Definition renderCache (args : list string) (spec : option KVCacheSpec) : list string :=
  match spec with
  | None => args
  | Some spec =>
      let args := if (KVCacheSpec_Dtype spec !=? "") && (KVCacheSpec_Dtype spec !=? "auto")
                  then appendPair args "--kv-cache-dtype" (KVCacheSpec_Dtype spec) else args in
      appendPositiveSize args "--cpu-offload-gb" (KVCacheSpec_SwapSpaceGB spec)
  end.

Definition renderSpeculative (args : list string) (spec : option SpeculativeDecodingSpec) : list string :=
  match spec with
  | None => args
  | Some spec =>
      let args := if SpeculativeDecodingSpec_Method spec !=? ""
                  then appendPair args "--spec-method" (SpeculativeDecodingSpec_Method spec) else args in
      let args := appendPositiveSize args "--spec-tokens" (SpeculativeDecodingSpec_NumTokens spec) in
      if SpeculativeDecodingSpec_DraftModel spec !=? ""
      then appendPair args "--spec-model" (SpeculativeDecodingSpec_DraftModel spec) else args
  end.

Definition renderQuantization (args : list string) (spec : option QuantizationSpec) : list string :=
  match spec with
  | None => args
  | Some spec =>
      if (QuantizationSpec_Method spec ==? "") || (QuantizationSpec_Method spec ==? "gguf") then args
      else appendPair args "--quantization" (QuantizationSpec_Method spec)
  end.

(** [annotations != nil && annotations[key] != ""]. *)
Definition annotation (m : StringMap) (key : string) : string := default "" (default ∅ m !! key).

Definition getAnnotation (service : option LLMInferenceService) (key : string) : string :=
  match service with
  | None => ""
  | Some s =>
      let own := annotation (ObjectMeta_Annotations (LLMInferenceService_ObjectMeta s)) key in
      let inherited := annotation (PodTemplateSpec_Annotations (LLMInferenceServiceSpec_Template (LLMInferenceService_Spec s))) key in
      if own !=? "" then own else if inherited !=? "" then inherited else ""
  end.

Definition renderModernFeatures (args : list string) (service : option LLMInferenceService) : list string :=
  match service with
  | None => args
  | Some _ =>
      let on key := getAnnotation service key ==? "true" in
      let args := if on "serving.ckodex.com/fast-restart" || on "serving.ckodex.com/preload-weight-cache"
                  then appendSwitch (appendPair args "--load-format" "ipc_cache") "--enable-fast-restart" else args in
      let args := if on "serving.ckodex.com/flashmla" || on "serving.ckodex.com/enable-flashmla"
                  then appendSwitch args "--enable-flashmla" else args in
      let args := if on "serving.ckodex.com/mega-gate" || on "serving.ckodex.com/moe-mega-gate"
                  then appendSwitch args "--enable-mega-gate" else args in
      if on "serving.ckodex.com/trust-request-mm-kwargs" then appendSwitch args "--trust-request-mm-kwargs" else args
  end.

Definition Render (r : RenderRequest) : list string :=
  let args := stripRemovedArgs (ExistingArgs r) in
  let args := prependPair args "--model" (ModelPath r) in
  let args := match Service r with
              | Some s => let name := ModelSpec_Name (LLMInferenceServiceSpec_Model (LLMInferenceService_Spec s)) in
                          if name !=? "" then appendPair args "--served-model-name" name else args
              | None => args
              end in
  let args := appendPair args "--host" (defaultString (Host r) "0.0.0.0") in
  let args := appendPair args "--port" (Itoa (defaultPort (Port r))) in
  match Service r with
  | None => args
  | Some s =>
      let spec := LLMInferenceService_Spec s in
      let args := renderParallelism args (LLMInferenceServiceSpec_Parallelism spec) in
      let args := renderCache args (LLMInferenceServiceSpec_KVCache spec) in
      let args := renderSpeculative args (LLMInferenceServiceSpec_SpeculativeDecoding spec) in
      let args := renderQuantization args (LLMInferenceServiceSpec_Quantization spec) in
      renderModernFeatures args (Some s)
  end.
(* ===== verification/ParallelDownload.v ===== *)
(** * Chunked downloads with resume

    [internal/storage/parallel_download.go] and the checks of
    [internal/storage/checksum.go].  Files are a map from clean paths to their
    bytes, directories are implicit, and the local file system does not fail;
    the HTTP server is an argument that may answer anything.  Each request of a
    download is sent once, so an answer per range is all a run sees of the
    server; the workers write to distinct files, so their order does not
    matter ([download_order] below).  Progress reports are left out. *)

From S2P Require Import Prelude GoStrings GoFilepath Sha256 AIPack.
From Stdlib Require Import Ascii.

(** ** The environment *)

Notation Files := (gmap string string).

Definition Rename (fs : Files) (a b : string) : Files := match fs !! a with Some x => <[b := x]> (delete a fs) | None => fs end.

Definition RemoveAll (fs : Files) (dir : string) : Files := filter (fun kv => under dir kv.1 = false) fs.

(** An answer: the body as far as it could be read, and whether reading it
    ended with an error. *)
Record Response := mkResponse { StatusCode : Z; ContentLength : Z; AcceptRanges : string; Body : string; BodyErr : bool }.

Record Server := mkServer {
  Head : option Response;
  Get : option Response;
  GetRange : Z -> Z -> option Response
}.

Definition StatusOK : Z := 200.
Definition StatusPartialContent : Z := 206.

=-=-=

#### PROBLEM DESCRIPTION
Please transcribe only the lines in the records above running from the line that has "(* ===== verification/ParallelDownload.v" through the line that has "From S2P Require", both included, exactly as they appear.

#### ANSWER FOR THIS EXERCISE
(* ===== verification/ParallelDownload.v ===== *)
(** * Chunked downloads with resume

    [internal/storage/parallel_download.go] and the checks of
    [internal/storage/checksum.go].  Files are a map from clean paths to their
    bytes, directories are implicit, and the local file system does not fail;
    the HTTP server is an argument that may answer anything.  Each request of a
    download is sent once, so an answer per range is all a run sees of the
    server; the workers write to distinct files, so their order does not
    matter ([download_order] below).  Progress reports are left out. *)

From S2P Require Import Prelude GoStrings GoFilepath Sha256 AIPack.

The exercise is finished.